James Baldwin said, “To be a negro in this country and to be relatively conscious is to be in a rage almost all the time.” He also said, “Perhaps home is not a place but simply an irrevocable condition.”

COVID-19 already exacerbated existing -isms and systems of oppression. In addition, the increase in murders of Black people and state sanctioned violence against people of color has many of us creatives vibrating with rage and grief. This workshop will take participants through series of prompts and exercises to identify and name some of the feelings and experiences they are encountering right now. We will look back to look forward, and experiment with ways to ground ourselves and reclaim our humanity despite what the world around us says. We will unpack the notion, sensations and trappings of “home” and tap into our unique lived experiences to create a poem. Participants should be prepared to engage with empathy, authenticity and openness as we mine for opportunities and openings to craft new work. Lastly, we will examine strategies to move through creative paralysis during please turn off yours times.

*Zoom Meeting Information will be given just prior to meeting day/time.*

ABOUT THE INSTRUCTOR:
Kellie Richardson
is a writer, artist and educator born and raised in Tacoma, Washington. Her work explores the intersection of race, class, and gender with specific emphasis on themes of love, loss and longing. As the 2017-2019 Poet Laureate for the city of Tacoma, Kellie worked to ensure literary arts are both accessible to and representative of the diversity of the community.

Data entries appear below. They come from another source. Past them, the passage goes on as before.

Definition spec_step (s : spec) (o : op) : option spec :=
  let '(vs, leaks) := s in
  match o with
  | Construct v =>
      match vs !! v with None => Some (<[v := (Some [], zeros)]> vs, leaks) | Some _ => Some s end
  | CopyConstruct v w =>
      match vs !! v, vs !! w with
      | None, Some (Some l, d) => Some (<[v := (Some l, d)]> vs, leaks)
      | None, Some (None, _) => None
      | _, _ => Some s
      end
  | MoveConstruct v w =>
      match vs !! v, vs !! w with
      | None, Some x => Some (<[v := x]> (<[w := (None, zeros)]> vs), leaks)
      | _, _ => Some s
      end
  | CopyAssign v w =>
      match vs !! v, vs !! w with
      | Some _, Some (y, d) =>
          if Nat.eqb v w then Some s
          else match y with Some l => Some (<[v := (Some l, d)]> vs, leaks) | None => None end
      | _, _ => Some s
      end
  | MoveAssign v w =>
      match vs !! v, vs !! w with
      | Some _, Some x =>
          if Nat.eqb v w then Some s else Some (<[v := x]> (<[w := (None, zeros)]> vs), S leaks)
      | _, _ => Some s
      end
  | Feed v data =>
      match vs !! v with
      | Some (Some l, d) => Some (<[v := (Some (l ++ data), d)]> vs, leaks)
      | Some (None, _) => None
      | None => Some s
      end
  | Finish v =>
      match vs !! v with
      | Some (Some l, _) => Some (<[v := (None, hash l)]> vs, leaks)
      | Some (None, _) => None
      | None => Some s
      end
  | Destroy v => Some (delete v vs, leaks)
  end.

Fixpoint spec_run (s : spec) (os : list op) : option spec :=
  match os with [] => Some s | o :: os => s ← spec_step s o; spec_run s os end.

(** ** Lemmas *)
Context (fed : C → list Z → Prop) `{!EVPLaws C hash DIGEST_LENGTH fed}.

(** Every object owns one live context, of its own. *)
Record owns (vs : gmap nat value) (leaks : nat) (s : state) : Prop := {
  own_objects : ∀ v, vs !! v = None ↔ objects s !! v = None;
  own_values : ∀ v x, vs !! v = Some x → ∃ c k, objects s !! v = Some (mk_GenericHash (Some c) x.2) ∧
    heap s !! c = Some k ∧ (∀ l, x.1 = Some l → fed k l);
  own_apart : ∀ v w c d d', objects s !! v = Some (mk_GenericHash (Some c) d) →
    objects s !! w = Some (mk_GenericHash (Some c) d') → v = w;
  own_size : size (heap s) = size (objects s) + leaks }.

Lemma own_value vs n s v o :
  owns vs n s → objects s !! v = Some o → ∃ (x : value) c k, vs !! v = Some x ∧ o = mk_GenericHash (Some c) x.2 ∧
    heap s !! c = Some k ∧ (∀ l, x.1 = Some l → fed k l).
Proof.
  intros Ho Hv. destruct (vs !! v) as [x|] eqn:Hx; [|apply (own_objects _ _ _ Ho) in Hx; congruence].
  destruct (own_values _ _ _ Ho v x Hx) as (c & k & Hc & Hk & Hf). exists x, c, k. naive_solver.
Qed.

(** A live object gets another value and its context another content. *)
Lemma owns_put vs n s v x c k d :
  owns vs n s → objects s !! v = Some (mk_GenericHash (Some c) d) → (∀ l, x.1 = Some l → fed k l) →
  owns (<[v := x]> vs) n (mk_state (<[c := k]> (heap s)) (<[v := mk_GenericHash (Some c) x.2]> (objects s))).
Proof.
  intros Ho Hv Hx. destruct (own_value _ _ _ _ _ Ho Hv) as (x0 & c0 & k0 & _ & [= <- _] & Hk0 & _).
  split; cbn [heap objects].
  - intros w. destruct (decide (v = w)) as [->|Hne]; [by rewrite !lookup_insert_eq|].
    rewrite !lookup_insert_ne by done. apply Ho.
  - intros w y Hw. destruct (decide (v = w)) as [->|Hne].
    + rewrite lookup_insert_eq in Hw. injection Hw as <-. exists c, k. by rewrite !lookup_insert_eq.
    + rewrite lookup_insert_ne in Hw by done. destruct (own_values _ _ _ Ho w y Hw) as (c' & k' & Hc' & Hk' & Hf').
      exists c', k'. rewrite lookup_insert_ne by done. split; [done|]. rewrite lookup_insert_ne; [done|].
      intros ->. apply Hne. by eapply (own_apart _ _ _ Ho).
  - intros w1 w2 c' d1 d2 H1 H2. apply lookup_insert_Some in H1 as [[<- [= <- <-]]|[Hn1 H1]];
      apply lookup_insert_Some in H2 as [[<- H2]|[Hn2 H2]]; try done.
    + by eapply (own_apart _ _ _ Ho).
    + injection H2 as -> _. by eapply (own_apart _ _ _ Ho).
    + by eapply (own_apart _ _ _ Ho).
  - rewrite !map_size_insert, Hk0, Hv. apply Ho.
Qed.

(** A new object with a new context. *)
Lemma owns_new vs n s v x c k :
  owns vs n s → objects s !! v = None → heap s !! c = None → (∀ l, x.1 = Some l → fed k l) →
  owns (<[v := x]> vs) n (mk_state (<[c := k]> (heap s)) (<[v := mk_GenericHash (Some c) x.2]> (objects s))).
Proof.
  intros Ho Hv Hc Hx.
  assert (∀ w d, objects s !! w = Some (mk_GenericHash (Some c) d) → False) as Hno.
  { intros w d Hw. destruct (own_value _ _ _ _ _ Ho Hw) as (? & c' & k' & _ & [= <- _] & Hk & _). congruence. }
  split; cbn [heap objects].
  - intros w. destruct (decide (v = w)) as [->|Hne]; [by rewrite !lookup_insert_eq|].
    rewrite !lookup_insert_ne by done. apply Ho.
  - intros w y Hw. destruct (decide (v = w)) as [->|Hne].
    + rewrite lookup_insert_eq in Hw. injection Hw as <-. exists c, k. by rewrite !lookup_insert_eq.
    + rewrite lookup_insert_ne in Hw by done. destruct (own_values _ _ _ Ho w y Hw) as (c' & k' & Hc' & Hk' & Hf').
      exists c', k'. rewrite lookup_insert_ne by done. split; [done|]. rewrite lookup_insert_ne; [done|]. congruence.
  - intros w1 w2 c' d1 d2 H1 H2. apply lookup_insert_Some in H1 as [[<- [= <- <-]]|[Hn1 H1]];
      apply lookup_insert_Some in H2 as [[<- H2]|[Hn2 H2]]; try done.
    + by destruct (Hno w2 d2).
    + injection H2 as -> _. by destruct (Hno w1 d1).
    + by eapply (own_apart _ _ _ Ho).
  - rewrite !map_size_insert, Hc, Hv. pose proof (own_size _ _ _ Ho). lia.
Qed.

(** Two objects change places. *)
Lemma owns_swap vs n s v w x y o1 o2 :
  owns vs n s → v ≠ w → vs !! v = Some x → vs !! w = Some y →
  objects s !! v = Some o1 → objects s !! w = Some o2 →
  owns (<[v := y]> (<[w := x]> vs)) n (mk_state (heap s) (<[v := o2]> (<[w := o1]> (objects s)))).
Proof.
  intros Ho Hne Hx Hy H1 H2. set (pi u := if decide (u = v) then w else if decide (u = w) then v else u).
  assert (∀ (A : Type) (m : gmap nat A) a b u, m !! v = Some a → m !! w = Some b →
    <[v := b]> (<[w := a]> m) !! u = m !! pi u) as Hpi.
  { intros A m a b u Ha Hb. unfold pi. destruct (decide (u = v)) as [->|]; [by rewrite lookup_insert_eq|].
    rewrite lookup_insert_ne by done. destruct (decide (u = w)) as [->|]; [by rewrite lookup_insert_eq|].
    by rewrite lookup_insert_ne. }
  assert (∀ u u', pi u = pi u' → u = u') as Hinj by (intros u u'; unfold pi; repeat case_decide; congruence).
  split; cbn [heap objects].
  - intros u. rewrite !Hpi by done. apply Ho.
  - intros u z. rewrite !Hpi by done. apply (own_values _ _ _ Ho).
  - intros u u' c d d'. rewrite !Hpi by done. intros Hu Hu'. apply Hinj. by eapply (own_apart _ _ _ Ho).
  - rewrite !map_size_insert. rewrite lookup_insert_ne, H1, H2 by done. apply Ho.
Qed.

(** An object goes: its context is freed, or leaked. *)
Lemma owns_delete vs n s v c d :
  owns vs n s → objects s !! v = Some (mk_GenericHash (Some c) d) →
  owns (delete v vs) n (mk_state (delete c (heap s)) (delete v (objects s))) ∧
  owns (delete v vs) (S n) (mk_state (heap s) (delete v (objects s))).
Proof.
  intros Ho Hv. destruct (own_value _ _ _ _ _ Ho Hv) as (x0 & c0 & k0 & _ & [= <- _] & Hk0 & _).
  assert (∀ w, delete v vs !! w = None ↔ delete v (objects s) !! w = None) as Hdom.
  { intros w. rewrite !lookup_delete_None. pose proof (own_objects _ _ _ Ho w). tauto. }
  assert (∀ w1 w2 c d d', delete v (objects s) !! w1 = Some (mk_GenericHash (Some c) d) →
    delete v (objects s) !! w2 = Some (mk_GenericHash (Some c) d') → w1 = w2) as Hap.
  { intros w1 w2 c' d1 d2 [_ H1]%lookup_delete_Some [_ H2]%lookup_delete_Some. by eapply (own_apart _ _ _ Ho). }
  pose proof (own_size _ _ _ Ho) as Hsz.
  assert (size (objects s) ≠ 0) as Hpos by (intros Hz; apply map_size_empty_inv in Hz; rewrite Hz in Hv; done).
  split; split; cbn [heap objects]; try done.
  - intros w y [Hne Hw]%lookup_delete_Some. destruct (own_values _ _ _ Ho w y Hw) as (c' & k' & Hc' & Hk' & Hf').
    exists c', k'. rewrite lookup_delete_ne by done. split; [done|]. rewrite lookup_delete_ne; [done|].
    intros ->. apply Hne. by eapply (own_apart _ _ _ Ho).
  - rewrite !map_size_delete, Hk0, Hv. lia.
  - intros w y [Hne Hw]%lookup_delete_Some. destruct (own_values _ _ _ Ho w y Hw) as (c' & k' & Hc' & Hk' & Hf').
    exists c', k'. by rewrite lookup_delete_ne.
  - rewrite map_size_delete, Hv. lia.
Qed.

Kellie believes her work has one purpose: to be used as a tool for liberation and healing. Sometimes through provocation or confession, other times through belly laughs or tears, Kellie works to center the beauty and power of everyday folk, and put some funk into the dread we call survival. Her most recent collection, The Art of Naming My Pain (Blue Cactus Press, 2019) combines poetry, prose and mixed media collage to offer readers an honest account of her struggles with identity, relationships, mental health and self-love.